■ **REQUIREMENT**
Reproduce the records exactly, beginning with their first line and ending with the line that contains "apply Nat.ltb_lt in", and output nothing more.
____ RECORDS SUPPLIED
(** The strength is always between 0.3 and 1, for any cards whatever,
    including unknown ranks, repeated cards and more than seven cards. *)
Theorem evaluate_range holeCards communityCards :
  (0.3 <= evaluate holeCards communityCards)%Q /\
  (evaluate holeCards communityCards <= 1)%Q.
Proof.
  unfold evaluate.
  destruct (length _ <? 2)%nat; [split; lra|].
  cbv zeta.
  repeat match goal with
         | |- context [if ?b then _ else _] => destruct b
         end;
    (split; [apply Q.min_glb; lra | eapply Qle_trans; [apply Q.le_min_r | lra]]).
Qed.

Lemma visible_cards_app l1 l2 :
  visible_cards (l1 ++ l2) = visible_cards l1 ++ visible_cards l2.
Proof. apply List.filter_app. Qed.

Lemma visible_cards_idem l : visible_cards (visible_cards l) = visible_cards l.
Proof.
  unfold visible_cards. induction l as [|c l IH]; simpl; [reflexivity|].
  destruct (negb (String.eqb c HIDDEN)) eqn:E; simpl; rewrite ?E, IH; reflexivity.
Qed.

(** Hidden cards carry no information: the strength is that of the
    visible cards alone, and with fewer than two visible cards it is
    exactly 0.3. *)
Theorem evaluate_ignores_hidden_cards holeCards communityCards :
  evaluate holeCards communityCards =
  evaluate (visible_cards holeCards) (visible_cards communityCards) /\
  ((length (visible_cards (holeCards ++ communityCards)) < 2)%nat ->
   evaluate holeCards communityCards = 0.3%Q).
Proof.
  split.
  - unfold evaluate.
    change (List.filter (fun c => negb (String.eqb c HIDDEN))
              (visible_cards holeCards ++ visible_cards communityCards))
      with (visible_cards (visible_cards holeCards ++ visible_cards communityCards)).
    rewrite <- visible_cards_app, visible_cards_idem. reflexivity.
  - intros Hlen. unfold evaluate.
    change (List.filter (fun c => negb (String.eqb c HIDDEN))
              (holeCards ++ communityCards))
      with (visible_cards (holeCards ++ communityCards)).
    apply Nat.ltb_lt in Hlen. now rewrite Hlen.
Qed.

Lemma evaluate_ignores_hidden_cards_witness :
  evaluate ["AS"; "??"] ["??"; "??"; "??"] =
  evaluate (visible_cards ["AS"; "??"]) (visible_cards ["??"; "??"; "??"]) /\
  ((length (visible_cards (["AS"; "??"] ++ ["??"; "??"; "??"])) < 2)%nat ->
   evaluate ["AS"; "??"] ["??"; "??"; "??"] = 0.3%Q).
Proof.
  apply (evaluate_ignores_hidden_cards ["AS"; "??"] ["??"; "??"; "??"]).
Defined.

(** *** Reading a card *)

Lemma substring_S_cons n m a s :
  String.substring (S n) m (String a s) = String.substring n m s.
Proof. reflexivity. Qed.

Lemma substring_0_S_cons m a s :
  String.substring 0 (S m) (String a s) = String a (String.substring 0 m s).
Proof. reflexivity. Qed.

(** A card splits into its rank part and its suit part without loss:
    [c.slice(0, -1) + c.slice(-1)] is [c] again, and the suit part is the
    single last code unit of a non-empty card. *)
Theorem card_splits_without_loss (c : string) :
  (slice_init c ++ slice_last c)%string = c /\
  String.length (slice_last c) = (if String.eqb c "" then 0 else 1)%nat.
Proof.
  unfold slice_init, slice_last.
  induction c as [|a c IH]; [split; reflexivity|].
  destruct c as [|b c'].
  - split; reflexivity.
  - replace (String.length (String a (String b c')) - 1)%nat
      with (S (String.length (String b c') - 1)) by (simpl; lia).
    rewrite substring_0_S_cons, substring_S_cons.
    destruct IH as [IH1 IH2]. split.
    + rewrite append_String. now rewrite IH1.
    + rewrite IH2. reflexivity.
Qed.

(** *** Order of the cards *)

Ltac split_compare :=
  repeat (simpl;
          match goal with
          | |- context [?x =? ?y] => destruct (Z.eqb_spec x y)
          | |- context [?x <? ?y] => destruct (Z.ltb_spec x y)
          end).

Lemma bump_rank_comm a b m :
  bump_rank a (bump_rank b m) = bump_rank b (bump_rank a m).
Proof.
  induction m as [|[k n] m IH]; split_compare; subst;
    try lia; try reflexivity; try (now rewrite IH);
    repeat f_equal; lia.
Qed.

Lemma fold_left_perm {A B : Type} (f : B -> A -> B) :
  (forall m x y, f (f m x) y = f (f m y) x) ->
  forall l l', Permutation l l' -> forall m, fold_left f l m = fold_left f l' m.
Proof.
  intros Hcomm l l' Hp. induction Hp; intros m; simpl.
  - reflexivity.
  - apply IHHp.
  - now rewrite Hcomm.
  - now rewrite IHHp1.
Qed.

Lemma fold_right_perm {A B : Type} (f : A -> B -> B) :
  (forall x y m, f x (f y m) = f y (f x m)) ->
  forall l l', Permutation l l' -> forall m, fold_right f m l = fold_right f m l'.
Proof.
  intros Hcomm l l' Hp. induction Hp; intros m; simpl.
  - reflexivity.
  - now rewrite IHHp.
  - apply Hcomm.
  - now rewrite IHHp1.
Qed.

Lemma count_ranks_perm l l' :
  Permutation l l' -> count_ranks l = count_ranks l'.
Proof.
  intros Hp. unfold count_ranks. apply fold_left_perm; [|exact Hp].
  intros m x y. apply bump_rank_comm.
Qed.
________
■ **FINISHED TASK**
(** The strength is always between 0.3 and 1, for any cards whatever,
    including unknown ranks, repeated cards and more than seven cards. *)
Theorem evaluate_range holeCards communityCards :
  (0.3 <= evaluate holeCards communityCards)%Q /\
  (evaluate holeCards communityCards <= 1)%Q.
Proof.
  unfold evaluate.
  destruct (length _ <? 2)%nat; [split; lra|].
  cbv zeta.
  repeat match goal with
         | |- context [if ?b then _ else _] => destruct b
         end;
    (split; [apply Q.min_glb; lra | eapply Qle_trans; [apply Q.le_min_r | lra]]).
Qed.

Lemma visible_cards_app l1 l2 :
  visible_cards (l1 ++ l2) = visible_cards l1 ++ visible_cards l2.
Proof. apply List.filter_app. Qed.

Lemma visible_cards_idem l : visible_cards (visible_cards l) = visible_cards l.
Proof.
  unfold visible_cards. induction l as [|c l IH]; simpl; [reflexivity|].
  destruct (negb (String.eqb c HIDDEN)) eqn:E; simpl; rewrite ?E, IH; reflexivity.
Qed.

(** Hidden cards carry no information: the strength is that of the
    visible cards alone, and with fewer than two visible cards it is
    exactly 0.3. *)
Theorem evaluate_ignores_hidden_cards holeCards communityCards :
  evaluate holeCards communityCards =
  evaluate (visible_cards holeCards) (visible_cards communityCards) /\
  ((length (visible_cards (holeCards ++ communityCards)) < 2)%nat ->
   evaluate holeCards communityCards = 0.3%Q).
Proof.
  split.
  - unfold evaluate.
    change (List.filter (fun c => negb (String.eqb c HIDDEN))
              (visible_cards holeCards ++ visible_cards communityCards))
      with (visible_cards (visible_cards holeCards ++ visible_cards communityCards)).
    rewrite <- visible_cards_app, visible_cards_idem. reflexivity.
  - intros Hlen. unfold evaluate.
    change (List.filter (fun c => negb (String.eqb c HIDDEN))
              (holeCards ++ communityCards))
      with (visible_cards (holeCards ++ communityCards)).
    apply Nat.ltb_lt in Hlen. now rewrite Hlen.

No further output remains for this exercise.